The already poor effect was further reduced at one-year follow-up:
At follow-up, measurements within one year of follow-up, the effect of psychological therapies remained significant (SMD -0.24; 95% CI -0.37 to -0.11; 7 studies, 950 participants; I2 = 0%).
CBT had essentially no effect on functional disability and quality of life (mostly measured by the SF-36):
Seven studies, of which four addressing CBT reported on functional disability and quality of life, using a variety of instruments. At the end of treatment, a statistically significant effect was found favouring the psychological therapies (SMD 0.17; 95% CI 0.03 to 0.32; 7 studies, 730 participants; I2 = 0%; Analysis 1.21). We judged the evidence to be moderate. At follow-up within one year after treatment, differences were similar but no longer significant (less than one year: SMD 0.16; 95% CI -0.01 to 0.33; 4 studies, 526 participants; I2 = 0%; Analysis 1.22). After one year, only one study provided data for functional disability and quality of life (Analysis 1.23).
Four studies compared CBT with usual care. At end of treatment, a non-significant difference was found favouring CBT (SMD 0.15; 95% CI -0.06 to 0.37; 4 studies, 341 participants; I2 = 0%; Analysis 1.21, subanalysis 1.21.1).
The only analysis approaching an objective outcome was healthcare use:
Six studies assessed healthcare use, operationalised in different ways, with moderate quality of evidence. During the treatment phase, two studies found a significant difference in the number of participant-initiated doctor visits and medication usage in favour of CBT (SMD -0.68; 95% CI -1.06 to -0.30; 117 participants; Analysis 1.24).

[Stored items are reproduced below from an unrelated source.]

(** C1 (as amended): with [use_one_vertex] set, when several in-range source
    vertices are at exactly the same smallest distance [m] from the
    local-space center, [select_vertices] returns the highest vertex index
    among them: the scan replaces the closest vertex found so far by a later
    vertex at the same distance (the test is [<=]). *)
Theorem select_vertices_tie_last_wins
    (st : State) (mwi : Matrix) (basis : list Vector)
    (center : Vector) (radius : Scalar) (k : nat) (vk : Vector) (m : Len) :
  use_one_vertex (self st) = true ->
  src_mwi (self st) = Some mwi ->
  src_basis st = Some basis ->
  let lco := matmul mwi center in
  let r := vsub (matmul mwi (vadd center (Vector_00z radius))) lco in
  let dist v := Vector_length (vsub v lco) in
  nth_error basis k = Some vk ->
  dist vk = m ->
  len_le m (Vector_length r) = true ->
  len_le m m = true ->
  (forall j vj, nth_error basis j = Some vj ->
                len_le (dist vj) (Vector_length r) = true ->
                dist vj = m \/
                (len_le m (dist vj) = true /\ len_le (dist vj) m = false)) ->
  (forall j vj, nth_error basis j = Some vj -> dist vj = m -> j <= k) ->
  select_vertices center radius st = Ok ([k], st).
Proof.
  intros Huse Hm Hb lco r dist Hk Hd HmR Hmm Hmin Hlast.
  rewrite (select_vertices_eq st mwi basis center radius Hm Hb).
  unfold selection. rewrite Huse.
  destruct (scan_last_minimum lco r basis k vk m Hk Hd HmR Hmm Hmin Hlast)
    as [ch Hscan].
  fold lco. fold r. rewrite Hscan.
  replace (Z.of_nat k >? -1)%Z with true by (symmetry; apply Z.gtb_lt; lia).
  rewrite Nat2Z.id. reflexivity.
Qed.

(** [select_vertices] and [select_required_verts] never change the state. *)
Lemma select_vertices_frame center radius st vs st' :
  select_vertices center radius st = Ok (vs, st') -> st' = st.
Proof.
  unfold select_vertices. unfold bind at 1, get_self at 1. cbv beta iota.
  destruct (src_mwi (self st)) as [mwi|]; [|discriminate].
  intros H. apply bind_inv in H. destruct H as (kbs & st1 & Hk & H).
  apply key_blocks_of_frame in Hk. destruct Hk as [-> _].
  apply bind_inv in H. destruct H as (k0 & st2 & Hi & H).
  unfold index in Hi. destruct (nth_error kbs 0); [|discriminate].
  injection Hi as <- <-.
  destruct (select_loop _ _ _ _) as [[ch cl] ci].
  destruct (use_one_vertex (self st)); [destruct (ci >? -1)%Z|];
    injection H as _ <-; reflexivity.
Qed.

Lemma select_required_verts_fuel_frame fuel :
  forall left vert rad level st vs st',
    select_required_verts_fuel fuel left vert rad level st = Ok (vs, st') ->
    st' = st.
Proof.
  induction fuel as [|fuel IH]; intros left vert rad level st vs st'; simpl;
    [discriminate|].
  unfold bind at 1, get_self at 1. cbv beta iota.
  destruct (level >? number_of_increments (self st))%Z.
  - intros H. now injection H as _ <-.
  - intros H. apply bind_inv in H. destruct H as (verts & st1 & Hs & H).
    assert (E : st1 = st).
    { unfold call in Hs. destruct left as [[|left']|]; try discriminate;
        now apply select_vertices_frame in Hs. }
    subst st1.
    destruct (Nat.eqb _ 0).
    + unfold call in H. destruct left as [[|left']|]; try discriminate;
        eapply IH; eauto.
    + now injection H as _ <-.
Qed.

Lemma select_required_verts_frame vert rad level st vs st' :
  select_required_verts vert rad level st = Ok (vs, st') -> st' = st.
Proof.
  unfold select_required_verts, bind, get_self.
  apply select_required_verts_fuel_frame.
Qed.

(** With room for the retries the search runs as on an interpreter whose
    limit is out of reach. *)
Lemma select_required_verts_fuel_fit vert :
  forall fuel left rad level st,
    enough left (Z.to_nat (number_of_increments (self st) + 1 - level)) ->
    select_required_verts_fuel fuel left vert rad level st
    = select_required_verts_fuel fuel None vert rad level st.
Proof.
  induction fuel as [|fuel IH]; intros left rad level st Hfit; [reflexivity|].
  simpl. unfold bind at 1 3, get_self at 1 2. cbv beta iota.
  destruct (level >? number_of_increments (self st))%Z eqn:Hlv; [reflexivity|].
  assert (Hle : (level <= number_of_increments (self st))%Z).
  { destruct (Z.gtb_spec level (number_of_increments (self st))); [discriminate|lia]. }
  destruct left as [[|left']|]; [simpl in Hfit; lia| |reflexivity].
  unfold call, bind.
  destruct (select_vertices vert rad st) as [[verts st1]| |] eqn:Es;
    [|reflexivity|reflexivity].
  apply select_vertices_frame in Es. subst st1.
  destruct (Nat.eqb _ 0); [|reflexivity].
  apply IH. simpl in Hfit |- *. lia.
Qed.

Lemma select_required_verts_fit (PY : Interpreter) vert rad level st :
  retries_fit (PY := PY) (self st) level ->
  select_required_verts (PY := PY) vert rad level st
  = select_required_verts (PY := unlimited) vert rad level st.
Proof.
  intros Hfit. unfold select_required_verts, bind, get_self.
  cbn [frames unlimited]. now apply select_required_verts_fuel_fit.
Qed.

(** Without room for the retries a search that finds nothing raises
    RecursionError. *)
Lemma select_required_verts_fuel_deep st mwi basis vert :
  src_mwi (self st) = Some mwi ->
  src_basis st = Some basis ->
  forall fuel left level rad,
    Z.to_nat (number_of_increments (self st) + 1 - level) < fuel ->
    left < Z.to_nat (number_of_increments (self st) + 1 - level) ->
    retry_result (use_one_vertex (self st)) mwi basis
      (increment_radius (self st)) vert (S left) rad = [] ->
    select_required_verts_fuel fuel (Some left) vert rad level st
    = Raise RecursionError.
Proof.
  intros Hm Hb. induction fuel as [|fuel IH]; intros left level rad Hf Hl He;
    [lia|].
  simpl. unfold bind at 1, get_self at 1. cbv beta iota.
  destruct (level >? number_of_increments (self st))%Z eqn:Hlv.
  { apply Z.gtb_lt in Hlv. lia. }
  assert (Hle : (level <= number_of_increments (self st))%Z).
  { destruct (Z.gtb_spec level (number_of_increments (self st))); [discriminate|lia]. }
  destruct left as [|left']; [reflexivity|].
  unfold call.
  rewrite (bind_Ok _ _ _ _ _ (select_vertices_eq st mwi basis vert rad Hm Hb)).
  simpl retry_result in He.
  destruct (Nat.eqb _ 0) eqn:E0.
  - apply IH; [lia|lia|exact He].
  - destruct (selection _ _ _ _ _); [discriminate|discriminate].
Qed.

(** C7 (as amended): when the source snapshot exists,
    [number_of_increments >= 0] and the interpreter has room for the
    [number_of_increments + 1] calls the retries nest,
    [select_required_verts] returns (it neither raises nor runs on) and
    leaves the state as it is; it returns the first non-empty selection
    among the radii [rad], [rad + increment_radius], ..., the initial
    attempt followed by at most [number_of_increments] retries, and the
    empty list when all of these selections are empty.  Without that room a
    search whose selections are all empty raises RecursionError. *)
Theorem select_required_verts_retries
    (PY : Interpreter) (st : State) (mwi : Matrix) (basis : list Vector)
    (vert : Vector) (rad : Scalar) :
  src_mwi (self st) = Some mwi ->
  src_basis st = Some basis ->
  (0 <= number_of_increments (self st))%Z ->
  let attempt j :=
    select_vertices vert (radius_after (increment_radius (self st)) j rad) st in
  (retries_fit (PY := PY) (self st) 0 ->
   (exists vs, select_required_verts (PY := PY) vert rad 0 st = Ok (vs, st)) /\
   (forall j vs,
      (Z.of_nat j <= number_of_increments (self st))%Z ->
      (forall i, i < j -> attempt i = Ok ([], st)) ->
      attempt j = Ok (vs, st) -> vs <> [] ->
      select_required_verts (PY := PY) vert rad 0 st = Ok (vs, st)) /\
   ((forall j, (Z.of_nat j <= number_of_increments (self st))%Z ->
               attempt j = Ok ([], st)) ->
    select_required_verts (PY := PY) vert rad 0 st = Ok ([], st))) /\
  (~ retries_fit (PY := PY) (self st) 0 ->
   (forall j, (Z.of_nat j <= number_of_increments (self st))%Z ->
              attempt j = Ok ([], st)) ->
   select_required_verts (PY := PY) vert rad 0 st = Raise RecursionError).
Proof.
  intros Hm Hb HN attempt.
  assert (Hat : forall j, attempt j
            = Ok (selection (use_one_vertex (self st)) mwi basis vert
                    (radius_after (increment_radius (self st)) j rad), st)).
  { intros j. apply select_vertices_eq; auto. }
  split.
  - intros Hfit. rewrite (select_required_verts_fit PY vert rad 0 st Hfit).
    rewrite (select_required_verts_eq st mwi basis vert rad 0 Hm Hb).
    split; [eauto|]. split.
    + intros j vs Hj Hbefore Hj' Hne.
      rewrite Hat in Hj'. injection Hj' as <-.
      f_equal. f_equal. apply retry_result_first; [lia| |exact Hne].
      intros i Hi. specialize (Hbefore i Hi). rewrite Hat in Hbefore.
      now injection Hbefore.
    + intros Hall. f_equal. f_equal. apply retry_result_none.
      intros i Hi.
      assert (Hi' : (Z.of_nat i <= number_of_increments (self st))%Z) by lia.
      specialize (Hall i Hi'). rewrite Hat in Hall. now injection Hall.
  - intros Hno Hall. unfold retries_fit, enough in Hno.
    unfold select_required_verts, bind, get_self.
    destruct (@frames PY) as [left|]; [|tauto].
    apply (select_required_verts_fuel_deep st mwi basis vert Hm Hb); [lia|lia|].
    apply retry_result_none. intros i Hi.
    assert (Hi' : (Z.of_nat i <= number_of_increments (self st))%Z) by lia.
    specialize (Hall i Hi'). rewrite Hat in Hall. now injection Hall.
Qed.

(** C9: the correspondence search returns the same result in any two states
    with the same source snapshot (basis positions and inverse world
    matrix) and the same settings, whatever the rest of the states; and a
    search that returns leaves the whole state, hence the data of both
    meshes, as it was. *)
Theorem search_deterministic_and_pure
    (st1 st2 : State) (mwi : Matrix) (basis : list Vector) :
  src_mwi (self st1) = Some mwi -> src_mwi (self st2) = Some mwi ->
  src_basis st1 = Some basis -> src_basis st2 = Some basis ->
  use_one_vertex (self st1) = use_one_vertex (self st2) ->
  increment_radius (self st1) = increment_radius (self st2) ->
  number_of_increments (self st1) = number_of_increments (self st2) ->
  forall (vert : Vector) (rad : Scalar) (level : Z),
    (exists vs, select_vertices vert rad st1 = Ok (vs, st1)
                /\ select_vertices vert rad st2 = Ok (vs, st2)) /\
    (exists vs, select_required_verts vert rad level st1 = Ok (vs, st1)
                /\ select_required_verts vert rad level st2 = Ok (vs, st2)) /\
    (forall st vs st', select_vertices vert rad st = Ok (vs, st') -> st' = st) /\
    (forall st vs st',
        select_required_verts vert rad level st = Ok (vs, st') -> st' = st).
Proof.
  intros Hm1 Hm2 Hb1 Hb2 Hu Hi Hn vert rad level.
  split; [|split; [|split]].
  - rewrite (select_vertices_eq st1 mwi basis vert rad Hm1 Hb1).
    rewrite (select_vertices_eq st2 mwi basis vert rad Hm2 Hb2).
    rewrite Hu. eauto.
  - rewrite (select_required_verts_eq st1 mwi basis vert rad level Hm1 Hb1).
    rewrite (select_required_verts_eq st2 mwi basis vert rad level Hm2 Hb2).
    rewrite Hu, Hi, Hn. eauto.
  - intros st vs st'. apply select_vertices_frame.
  - intros st vs st'. apply select_required_verts_frame.
Qed.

In the period less than one year after treatment, perhaps a more relevant timeframe, four studies found no clear evidence of a difference (SMD -0.09; 95% CI -0.31 to 0.12; 532 participants; I2 = 20%; Analysis 1.25).
In other words, while the patients were being brainwashed by CBT, the number of doctor visits and medication use declined. CBT in the case of treatment of MUPS always involves convincing the patient to let go of searching for a medical explanation for their symptoms and to embrace a psychological aetiology. Sometimes the patients are explicitly told that they can only participate in therapy if they agree not to pursue medical investigations at the same time. This would explain the initial difference. However, at one-year follow-up, when the patient has had the chance to see how ineffective the psychological approach has been, the difference in doctor visits and medication use is zero between the CBT group and the control group.
Naturally, the review does not contain a whiff of objective outcomes like employment or receipt of disability benefits.